We then talked about JP’s goals and dreams, which included having children and finishing college. Because she needed so much 1-on-1 education about her disease, I scheduled JP for follow-up appointments every 2 weeks. She became an eager learner and often asked what “her numbers” meant. She started to become an advocate for her own care, frequently asking me what she could do to better help control her disease. It was an important step when JP began to understand that I was in her corner and would help her in this difficult fight.

Our conversation about contraception, unfortunately, did not go as well as our initial discussions. Despite the significant danger, JP was adamant that she wanted to become pregnant again “as soon as possible.” Her obstinance literally sent a cold chill through my spine, so I tried to negotiate (ie, beg) to come up with a reasonable solution.

I tried my best to explain to JP that a pregnancy at this time would be extremely dangerous, though I tried to remain cool and calm so as not to ratchet up the level of drama. JP is one of my more educated young patients (she is a college student) so I showed her lots of data to hammer home my point. Fortunately, she agreed to stop trying to get pregnant for the time being, although this remains a frequent topic of discussion between us.

We then turned to a discussion of treatment. JP “had had it” with mycophenolate mofetil so I suggested a trial of rituximab, which, while not approved for the treatment of SLE, has shown the ability to decrease disease activity.1 I also suggested azathioprine at the highest dose possible given JP’s stage III and IV kidney disease.

Although, knowing JP’s prior issues with nonadherence, I was leery to introduce an additional medication, I also suggested most of our patients’ worst nightmare—high-dose prednisone (40 mg). To cement our “team” relationship, I gave JP my cellphone number in case of emergency and emphasized to her that she needed to let me know if she decides to stop any of her medications as soon as possible.

As nurses, one of our primary jobs is to provide our patients with appropriate education so that they understand their disease and gain insight into why we are suggesting specific treatment options.

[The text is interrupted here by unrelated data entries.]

(** *** Instructions are added *)

Definition root_added (G : roots) (c : Inst) (ρ : string + V) : roots := if has_result c then <[i_name c := ρ]> G else G.
Lemma phi_start_more st G st' G' p p' : VMap st ⊆ VMap st' -> G ⊆ G' -> phi_start st G p p' -> phi_start st' G' p p'.
Proof. intros Hv HG (H1 & H2 & H3). split; [done|]. split; by eapply lookup_weaken. Qed.
Lemma same_block_partial st G st' G' b olds : grows (look st G) (look st' G') -> VMap st ⊆ VMap st' -> G ⊆ G' -> block_at st' (bb_name b) = block_at st (bb_name b) ->
  partial st G b olds -> partial st' G' b olds.
Proof.
  intros Hg Hv HG Hb (nb & H1 & H2 & H3). exists nb. split; [by rewrite Hb|]. split.
  - eapply Forall2_impl; [exact H2|]. intros p p'. by apply phi_start_more.
  - eapply matches_more; [exact Hg|exact H3|done].
Qed.
Lemma results_one c r : r ∈ results [c] <-> has_result c = true /\ r = i_name c.
Proof.
  destruct (has_result c) eqn:E; [rewrite (results_result c E)|rewrite (results_none c E)]; rewrite ?elem_of_cons, elem_of_nil; naive_solver.
Qed.
Section adding.
Context (st st' : rebuilding) (G : roots) (b : Block) (nb : building) (n1 : list Inst) (c : Inst) (n2 : list Inst) (ρ : string + V).
Context (H : Inv st G) (Hb : b ∈ f_blocks F) (Hput : put st st' (bb_name b) nb n1 c n2) (Hvis : bb_name b ∈ visitedBB st).
Context (Hnew : has_result c = true -> i_name c ∉ names_in_use F st).
Abbreviation G' := (root_added G c ρ).
Lemma root_added_more : G ⊆ G'.
Proof.
  unfold root_added. destruct (has_result c) eqn:E; [|done]. apply insert_subseteq. destruct (G !! i_name c) as [ρ'|] eqn:Eg; [|done].
  exfalso. apply (Hnew eq_refl). by eapply iv_roots_new.
Qed.
Lemma put_grows : grows (look st G) (look st' G').
Proof. apply look_grows; [by rewrite (pt_vmap _ _ _ _ _ _ _ Hput)|apply root_added_more|]. intros l r Hr. apply (put_names _ _ _ _ _ _ _ Hput). by left. Qed.
Lemma put_types r t : typed_in st r t -> typed_in st' r t.
Proof.
  intros [Ha|(l & nb' & Hl & Hr)]; [by left|right]. exists l. rewrite (pt_at _ _ _ _ _ _ _ Hput). destruct (String.eqb_spec (bb_name b) l) as [<-|]; [|by exists nb'].
  rewrite (pt_block _ _ _ _ _ _ _ Hput) in Hl. injection Hl as <-. eexists. split; [reflexivity|]. unfold building_typed in *. cbn [set_insts nb_phis nb_insts]. rewrite (pt_insts _ _ _ _ _ _ _ Hput) in Hr.
  rewrite flat_map_app in *. cbn [flat_map]. rewrite !elem_of_app in *. tauto.
Qed.
Lemma put_typed_new : has_result c = true -> typed_in st' (i_name c) (i_type c).
Proof.
  intros Hres. right. exists (bb_name b). rewrite (pt_at _ _ _ _ _ _ _ Hput), String.eqb_refl. eexists. split; [reflexivity|]. unfold building_typed. cbn [set_insts nb_phis nb_insts].
  rewrite flat_map_app. cbn [flat_map]. unfold inst_defs at 2. rewrite Hres, !elem_of_app. right. right. left. by left.
Qed.
Lemma put_ext : ext (fun l => l <> bb_name b) st G st' G'.
Proof.
  constructor.
  - by rewrite (pt_vmap _ _ _ _ _ _ _ Hput).
  - apply root_added_more.
  - intros l r Hr. apply (put_names _ _ _ _ _ _ _ Hput). by left.
  - apply put_types.
  - by rewrite (pt_visited _ _ _ _ _ _ _ Hput).
  - intros l. unfold open. by rewrite (pt_visited _ _ _ _ _ _ _ Hput), (put_term _ _ _ _ _ _ _ Hput).
  - intros b' olds _ _ Hne. apply same_block_partial; [apply put_grows|by rewrite (pt_vmap _ _ _ _ _ _ _ Hput)|apply root_added_more|].
    rewrite (pt_at _ _ _ _ _ _ _ Hput). destruct (String.eqb_spec (bb_name b) (bb_name b')); [congruence|done].
  - intros x. rewrite (pt_vmap _ _ _ _ _ _ _ Hput). by left.
Qed.
Lemma put_usable l u : usable_at st G l u -> usable_at st' G' l u.
Proof. apply (usable_ext _ _ _ _ _ _ _ put_ext). Qed.
Lemma put_rooted l r : rooted_at st G l r -> rooted_at st' G' l r.
Proof. intros Hr. destruct r as [y|]; [|done]. by apply (put_usable l (Local y TyVoid)). Qed.
Lemma put_root u r : root_of G u = Some r -> root_of G' u = Some r.
Proof. apply (root_of_ext _ _ _ _ _ _ _ put_ext). Qed.
Lemma put_inv : (open st (bb_name b) \/ forall olds, partial st G b olds -> partial st' G' b olds) ->
  (ρ = inl (i_name c) \/ rooted_at st G (bb_name b) ρ) -> (has_result c = true -> cast_ok st' G' (bb_name b) c) -> Inv st' G'.
Proof.
  intros Hpart Hρ Hcast. assert (Hb0 : Some nb = block_at st (bb_name b)) by (by rewrite (pt_block _ _ _ _ _ _ _ Hput)). constructor.
  - by rewrite (pt_labels _ _ _ _ _ _ _ Hput), (iv_labels _ _ H).
  - rewrite (pt_names _ _ _ _ _ _ _ Hput F). destruct (has_result c) eqn:E; [rewrite (results_result c E)|rewrite (results_none c E)]; [|exact (iv_names _ _ H)].
    apply NoDup_cons. split; [by apply Hnew|exact (iv_names _ _ H)].
  - intros b' Hb' Hv. rewrite (pt_visited _ _ _ _ _ _ _ Hput) in Hv. rewrite (pt_at _ _ _ _ _ _ _ Hput). destruct (String.eqb_spec (bb_name b) (bb_name b')) as [E|]; [congruence|]. by apply (iv_unvisited _ _ H).
  - intros b' t' Hb' Ht. rewrite (put_term _ _ _ _ _ _ _ Hput) in Ht. destruct (iv_complete _ _ H b' t' Hb' Ht) as (K1 & K2 & K3). split; [by rewrite (pt_visited _ _ _ _ _ _ _ Hput)|]. split.
    + destruct (decide (bb_name b' = bb_name b)) as [E|Hne].
      * assert (b' = b) as -> by (by apply (same_block F avail Hs)). destruct Hpart as [[_ Ho]|Hpart]; [congruence|by apply Hpart].
      * apply (ex_partial _ _ _ _ _ put_ext); [done|done|done|done].
    + eapply term_rel_grows; [exact H|done|apply put_grows| |exact K3]. apply (ex_names _ _ _ _ _ put_ext).
  - intros a t Ha. rewrite (pt_vmap _ _ _ _ _ _ _ Hput). destruct (iv_args _ _ H a t Ha) as [K1 K2]. split; [done|]. eapply lookup_weaken; [exact K2|apply root_added_more].
  - intros l r Hr. apply (put_names _ _ _ _ _ _ _ Hput) in Hr as [Hr|[-> [Hres ->]%results_one]].
    + destruct (iv_roots _ _ H l r Hr) as (r' & K1 & K2). exists r'. split; [eapply lookup_weaken; [exact K1|apply root_added_more]|by apply put_rooted].
    + exists ρ. unfold root_added at 1. rewrite Hres, lookup_insert_eq. split; [done|]. destruct Hρ as [->|Hρ]; [|by apply put_rooted].
      right. left. apply (put_names _ _ _ _ _ _ _ Hput). right. split; [done|]. by apply results_one.
  - intros x u Hx. rewrite (pt_vmap _ _ _ _ _ _ _ Hput) in Hx. destruct (iv_map _ _ H x u Hx) as [Hx'|(b' & t & K1 & K2 & K3 & K4)]; [by left|right]. exists b', t. split; [done|]. split; [done|]. split; [by apply put_usable|]. destruct K4 as [K4 K5]. split; [done|]. by eapply typed_ext; [apply put_ext|].
  - intros v t r Hv. rewrite (pt_casts _ _ _ _ _ _ _ Hput) in Hv. destruct (iv_casts _ _ H v t r Hv) as (x & tx & y & l & -> & -> & K1 & K2 & K3 & K4). exists x, tx, y, l.
    split; [done|]. split; [done|]. split; [by apply (ex_names _ _ _ _ _ put_ext)|]. split; [by apply (ex_names _ _ _ _ _ put_ext)|].
    split; [|by apply put_types]. destruct (iv_roots _ _ H l x K1) as (r & Er & _). rewrite Er in K3. etransitivity; [eapply lookup_weaken; [exact K3|apply root_added_more]|]. symmetry. eapply lookup_weaken; [exact Er|apply root_added_more].
  - intros l d Hd Hres. destruct (put_insts _ _ _ _ _ _ _ Hput l d Hd) as [Hd'|[-> ->]]; [|by apply Hcast]. pose proof (iv_insts _ _ H l d Hd' Hres) as K.
    assert (Hcopy : forall u, source_ok st G l d u -> source_ok st' G' l d u).
    { intros u (U1 & U2 & U3 & U4). split; [by apply put_usable|]. split; [|split; [done|by eapply typed_ext; [apply put_ext|]]]. assert (Hl : l ∈ map bb_name (f_blocks F)).
      { destruct Hd' as (nb' & Hd' & _). rewrite <- (iv_labels _ _ H). apply block_at_elem in Hd'. by apply (list_elem_of_fmap_2 fst _ (l, nb')). }
      destruct (usable_root st G H l u Hl U1) as (r & Er & _). rewrite (put_root _ _ Er). rewrite Er in U2. symmetry. eapply lookup_weaken; [by symmetry|apply root_added_more]. }
    unfold cast_ok in *. destruct (i_kind d) as [| | |inb p l'|op a b'|op v| | | | | |]; try done.
    + intros Hz. by apply Hcopy, K.
    + destruct op; try done. by apply Hcopy.
  - intros r r' Hr. rewrite (pt_names _ _ _ _ _ _ _ Hput F). unfold root_added in Hr. destruct (has_result c) eqn:E; [rewrite (results_result c E)|rewrite (results_none c E)].
    + apply lookup_insert_Some in Hr as [[<- _]|[_ Hr]]; [by left|right]. by eapply iv_roots_new.
    + by eapply iv_roots_new.
  - intros l. rewrite (pt_visited _ _ _ _ _ _ _ Hput). apply (iv_visited _ _ H).
  - intros b' x. rewrite (pt_visited _ _ _ _ _ _ _ Hput), (pt_vmap _ _ _ _ _ _ _ Hput). apply (iv_mapped _ _ H).
Qed.
(** A cast goes anywhere behind what it casts. *)
Definition copy_step (P : list string) : Prop :=
  has_result c = true /\ is_call_inst c = false /\ usables M arg_names before (bb_name b) (look st G) P (operands (i_kind c)) /\
  rooted arg_names before (bb_name b) (look st G) P ρ /\
  forall f w, sem (Meaning := M) c (map (fun o => value_at M f (root M (look st G) o)) (operands (i_kind c))) w = Some (value_at M f (Some ρ), w).
Abbreviation P1 := (map phi_name (nb_phis nb) ++ results n1).
Lemma put_partial_new : copy_step P1 -> forall olds, partial st G b olds -> partial st' G' b olds.
Proof.
  intros (C1 & C2 & C3 & C4 & C5) olds (nb' & K1 & K2 & K3). rewrite (pt_block _ _ _ _ _ _ _ Hput) in K1. injection K1 as <-. exists (set_insts (n1 ++ c :: n2) nb).
  split; [by rewrite (pt_at _ _ _ _ _ _ _ Hput), String.eqb_refl|]. cbn [set_insts nb_phis nb_insts]. split.
  - eapply Forall2_impl; [exact K2|]. intros p p'. apply phi_start_more; [by rewrite (pt_vmap _ _ _ _ _ _ _ Hput)|apply root_added_more].
  - apply matches_insert.
    + rewrite <- (pt_insts _ _ _ _ _ _ _ Hput). eapply matches_more; [apply put_grows|exact K3|done].
    + split; [done|]. split; [done|]. split; [eapply usables_more; [apply put_grows|done|exact C3]|]. exists ρ. split; [cbn [look vw_root]; unfold root_added; rewrite C1; by rewrite lookup_insert_eq|].
      split; [eapply rooted_more; [apply put_grows|done|exact C4]|]. intros f w. erewrite values_grow; [apply C5|apply put_grows|exact C3].
Qed.
Lemma put_copy : copy_step P1 -> cast_ok st' G' (bb_name b) c -> Inv st' G' /\ ext all_blocks st G st' G' /\ usable_at st' G' (bb_name b) (Local (i_name c) (i_type c)) /\ G' !! i_name c = Some ρ /\ typed_in st' (i_name c) (i_type c).
Proof.
  intros Hc Hcast. pose proof Hc as (C1 & _ & _ & C4 & _). assert (Hin : forall x, x ∈ P1 -> x ∈ names_at st (bb_name b)).
  { intros x Hx. unfold names_at. rewrite (pt_block _ _ _ _ _ _ _ Hput). unfold building_names. rewrite (pt_insts _ _ _ _ _ _ _ Hput), results_app, app_assoc. apply elem_of_app. by left. }
  split; [|split; [|split; [|split]]].
  - apply put_inv; [right; by apply put_partial_new|right; eapply rooted_more; [apply view_grows_refl|exact Hin|exact C4]|done].
  - destruct put_ext as [A1 A2 A3 AT A4 A5 A6 A7]. constructor; try done.
    + intros b' olds Hb' Hv _ Hp. destruct (decide (bb_name b' = bb_name b)) as [E|Hne]; [|by apply A6]. assert (b' = b) as -> by (by apply (same_block F avail Hs)). by apply put_partial_new.
    + intros x. rewrite (pt_vmap _ _ _ _ _ _ _ Hput). by left.
  - right. left. apply (put_names _ _ _ _ _ _ _ Hput). right. split; [done|]. by apply results_one.
  - unfold root_added. by rewrite C1, lookup_insert_eq.
  - by apply put_typed_new.
Qed.
End adding.

(** *** What is remembered *)

Lemma typed_block_names_eq b : map fst (typed_block_defs b) = block_defs b.
Proof.
  unfold typed_block_defs, block_defs. rewrite map_app, map_map. f_equal. induction (bb_insts b) as [|i l IH]; [done|]. cbn [flat_map]. rewrite map_app, IH, (results_cons i l).
  f_equal. unfold inst_defs, results. cbn [List.filter]. by destruct (has_result i).
Qed.

Lemma with_VMap_frame st G x t u b : Inv st G -> x ∉ arg_names -> VMap st !! x = None -> b ∈ f_blocks F -> bb_name b ∈ visitedBB st -> (x, t) ∈ typed_block_defs b ->
  usable_at st G (bb_name b) u -> alike t (type_of u) -> typed_value st u -> Inv (with_VMap x u st) G /\ ext (fun l => l <> bb_name b) st G (with_VMap x u st) G /\
  (forall b' olds, partial st G b' olds -> partial (with_VMap x u st) G b' olds).
Proof.
  intros H Hx Hnone Hb Hvis Hxt Hu Ht Hty. assert (Hsub : VMap st ⊆ VMap (with_VMap x u st)) by (cbn [with_VMap VMap]; by apply insert_subseteq).
  assert (Hg : grows (look st G) (look (with_VMap x u st) G)) by (by apply look_grows).
  assert (Hpart : forall b' olds, partial st G b' olds -> partial (with_VMap x u st) G b' olds) by (intros b' olds; by apply same_block_partial).
  split; [|split; [|exact Hpart]].
  2: { constructor; try done; [by intros b' olds _ _ _; apply Hpart|]. intros y Hy. cbn [with_VMap VMap] in Hy. destruct (decide (y = x)) as [->|Hne]; [|left; by rewrite lookup_insert_ne in Hy].
    right. exists b. split; [done|]. split; [|by right; intros Hk]. rewrite <- typed_block_names_eq. by apply (list_elem_of_fmap_2 fst _ (x, t)). }
  pose proof H as [H1 H2 H3 H4 H5 H6 H7 H8 H9 H10 H11 H12]. constructor; try done.
  - intros b' t' Hb' Ht'. destruct (H4 b' t' Hb' Ht') as (K1 & K2 & K3). split; [done|]. split; [by apply Hpart|]. by eapply (term_rel_grows st G).
  - intros a ta Ha. destruct (H5 a ta Ha) as [K1 K2]. split; [|done]. cbn [with_VMap VMap]. rewrite lookup_insert_ne; [done|]. intros ->. apply Hx. by apply (list_elem_of_fmap_2 fst _ (a, ta)).
  - intros y w Hy. cbn [with_VMap VMap] in Hy. apply lookup_insert_Some in Hy as [[<- <-]|[_ Hy]]; [right; by exists b, t|]. by apply H7.
  - intros b' y Hb' Hy Hsome. cbn [with_VMap VMap visitedBB] in *. destruct (decide (y = x)) as [->|Hne]; [|rewrite lookup_insert_ne in Hsome by done; by eapply H12].
    assert (b' = b) as -> by (eapply (block_of_def_eq F avail Hs); [done|done|exact Hy|]; rewrite <- typed_block_names_eq; by apply (list_elem_of_fmap_2 fst _ (x, t))). done.
Qed.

I tend to give out information in small doses. I also provide my patients with a list of reliable online resources and suggest support groups to help them avoid those dreadful blogs that promise “miracle cures” (I once lost a patient because of such a website). In today’s information-rich environment, we need to be Internet cops—there are too many unreliable websites that can provide our patients with misleading information.
In treating lupus, we may sometimes need to take creative approaches that require us to think outside the box. But most importantly, we need to get to know our patients and embrace their disease. It takes a team to beat the beast.

AUTHOR PROFILE:

Monica Richey, MSN, ANP-CP/GNP, has been a nurse for 14 years, 12 of them in the field of rheumatology. She received her training at the Hospital for Special Surgery in New York, where she developed several different patient education programs focused on topics such as cardiovascular disease prevention, contraception, and preventive health. She is the Advocate Member At-Large for the Rheumatology Nurses Society and has participated in several federal meetings helping to support patient advocacy groups. Ms. Richey is currently working as a Nurse Practitioner at the Division of Rheumatology at Northwell Health in New York.

Reference
1. Aguiar R, Araújo C, Martins-Coelho G, Isenberg D. Use of rituximab in systemic lupus erythematosus: a single center experience over 14 years. Arthritis Care Res (Hoboken). 2017;69(2):257-262.